While we now have conservation targets in place, thanks to the 30×30 Initiative, how can we reach them? Costello raised the idea of trade. If the goal is conservation or restoration of 30 percent of the land and 30 percent of the sea, countries will inevitably have unequal burdens, and inequitable access to necessary resources. These “heterogeneous values,” according to Costello, could be lessened through a conservation market. For example, northern countries, whose economies include large fisheries, could offload their conservation targets onto tropical southern countries, paying them in the process. Therefore, the southern countries are being paid for their conservation efforts, and the northern countries can keep their fisheries. Ideally, everybody benefits. 

Of course, there is also the question of how percentage values of measurement can ever be equated, a question that Bren professor and NCEAS director Ben Halpern raised during the panel. There is no system of equivalency here, a problem that applies inside the realm of trade as well as outside it. 

Another rising problem: where do we save? Though it’s cheaper to protect non-threatened areas, should our efforts be focused there? This question could be answered, at least in part, by further research. Chapman, however, brought an important secondary question, further nuancing the discussion: Could more data be, at certain points, a bad thing? Right now the amount and intensity of environmental research is unequal across countries, often because of, as Chapman put it, “the disparities in resources and “scientific infrastructure.” The surveillance and policing often inherent in environmental research has impacts, of course, and the invasiveness of answering these questions must be seriously considered as we move forward. 

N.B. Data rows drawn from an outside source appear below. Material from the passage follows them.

(** ** Loops over the partitions *)

Lemma loop_outcome_spec {S} (I : Z -> S -> Prop) body n s :
  0 <= n -> I 0 s -> (forall k s, 0 <= k < n -> I k s -> exists s', body k s = Done s' /\ I (k + 1) s') ->
  exists s', loop_outcome 0 (Z.to_nat n) body s = Done s' /\ I n s'.
Proof.
  intros Hn H0 Hb. assert (forall m i s, 0 <= i -> i + Z.of_nat m = n -> I i s ->
    exists s', loop_outcome i m body s = Done s' /\ I n s') as H; [|apply H; [lia|lia|done]].
  induction m as [|m IH]; intros i s' Hi Hm Hs; cbn [loop_outcome].
  - exists s'. by replace n with i by lia.
  - destruct (Hb i s' ltac:(lia) Hs) as (s1 & -> & H1). apply IH; [lia|lia|done].
Qed.

Lemma seqZ_last k : 0 <= k -> seqZ 0 (k + 1) = seqZ 0 k ++ [k].
Proof. intros. by rewrite seqZ_app by lia. Qed.

Lemma zsum_last (f : Z -> Z) k : 0 <= k -> zsum f (seqZ 0 (k + 1)) = zsum f (seqZ 0 k) + f k.
Proof.
  intros. rewrite seqZ_last by done. induction (seqZ 0 k) as [|x l IH]; cbn; lia.
Qed.

Lemma zsum_mono {A} (f g : A -> Z) l : (forall x, x ∈ l -> f x <= g x) -> zsum f l <= zsum g l.
Proof.
  induction l as [|x l IH]; intros H; cbn; [lia|]. pose proof (H x ltac:(set_solver)).
  assert (zsum f l <= zsum g l) by (apply IH; set_solver). lia.
Qed.

Section loads.
Context (num_queues : Z).

(** What the partitions before [k] whose core is [c] add up to, in [w]. *)
Definition part_load (own w : Z -> Z) (k c : Z) : Z := zsum (fun j => if own j =? c then w j else 0) (seqZ 0 k).

Record loaded (own w : Z -> Z) (k : Z) (cs : list core) : Prop := {
  ld_inds : ind <$> cs = seqZ 0 num_queues;
  ld_sum c : c ∈ cs -> c_offered_load c = part_load own w k (ind c)
}.

Lemma part_load_range own w b k c : (forall j, 0 <= j < k -> 0 <= w j <= b) -> 0 <= k -> 0 <= part_load own w k c <= b * k.
Proof.
  intros Hw Hk. unfold part_load. assert (0 < k -> 0 <= b) as Hb by (intros; specialize (Hw 0 ltac:(lia)); lia). split.
  - apply zsum_nonneg. intros j Hj%elem_of_seqZ. specialize (Hw j ltac:(lia)). case_match; lia.
  - destruct (Z.eq_dec k 0) as [->|]; [rewrite seqZ_nil by lia; cbn; lia|].
    pose proof (zsum_bound (fun j => if own j =? c then w j else 0) (seqZ 0 k) b) as H.
    rewrite length_seqZ, Z2Nat.id in H by lia. apply H; [|lia]. intros j Hj%elem_of_seqZ. specialize (Hw j ltac:(lia)). case_match; lia.
Qed.

Lemma loaded_clear own w cs : ind <$> cs = seqZ 0 num_queues -> loaded own w 0 (clear_load <$> cs).
Proof.
  intros Hi. split; [by rewrite <- list_fmap_compose|]. by intros c (c0 & -> & _)%list_elem_of_fmap.
Qed.

Lemma core_at own w k cs i : loaded own w k cs -> 0 <= i < num_queues ->
  exists c, at_index cs i = Done c /\ cs !! Z.to_nat i = Some c /\ ind c = i /\ c_offered_load c = part_load own w k i.
Proof.
  intros [Hi Hs] Hr. destruct (at_index_ok num_queues num_queues 0 ltac:(lia) cs i) as (c & E & Hc & Hin); [|done|].
  { rewrite <- (length_fmap ind), Hi, length_seqZ. lia. }
  exists c. assert (ind c = i) as Ei.
  { assert ((ind <$> cs) !! Z.to_nat i = Some (ind c)) as E' by (by rewrite list_lookup_fmap, Hc).
    rewrite Hi in E'. apply lookup_seqZ in E'. lia. }
  split; [done|]. split; [done|]. split; [done|]. rewrite Hs by done. by rewrite Ei.
Qed.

One last consideration highlights what happens after countries do take conservation measures, such as establishing protected areas. For example, establishing a marine protected area (MPA) might lead to decreased fishing in that particular area, but it could also lead to increased fishing in surrounding waters to make up for that limitation. With this concern in mind, EMLab Senior Project Scientist and panelist Gavin McDonald discussed an example to the contrary. Taiwanese fishing in Palau, before the establishment of an MPA, was relatively big — after the MPA was established, however, Taiwan largely stopped fishing not only in the protected area, but in the whole of the exclusive economic zone, because it ceased to be profitable. This is likely the result of reduced access to productive fishing grounds, which forced boats to go further out, spending more money to catch the same amount of fish as they did prior to the MPA. These negative effects on people and their livelihoods and on nations’ economies contribute to degazettement, or the loss of protected status for an area. Protected areas are central to climate change mitigation and combating the biodiversity crisis, and removing them is a blow to these efforts and a setback to a very time-sensitive movement. 

With the complexities surrounding the 30×30 Initiative, panel members argued for a multifaceted response to the environmental problems we have today and expressed optimism towards the development and implementation of the 30×30 Initiative as one of many ways we can address the climate and biodiversity crises affecting people on a global scale.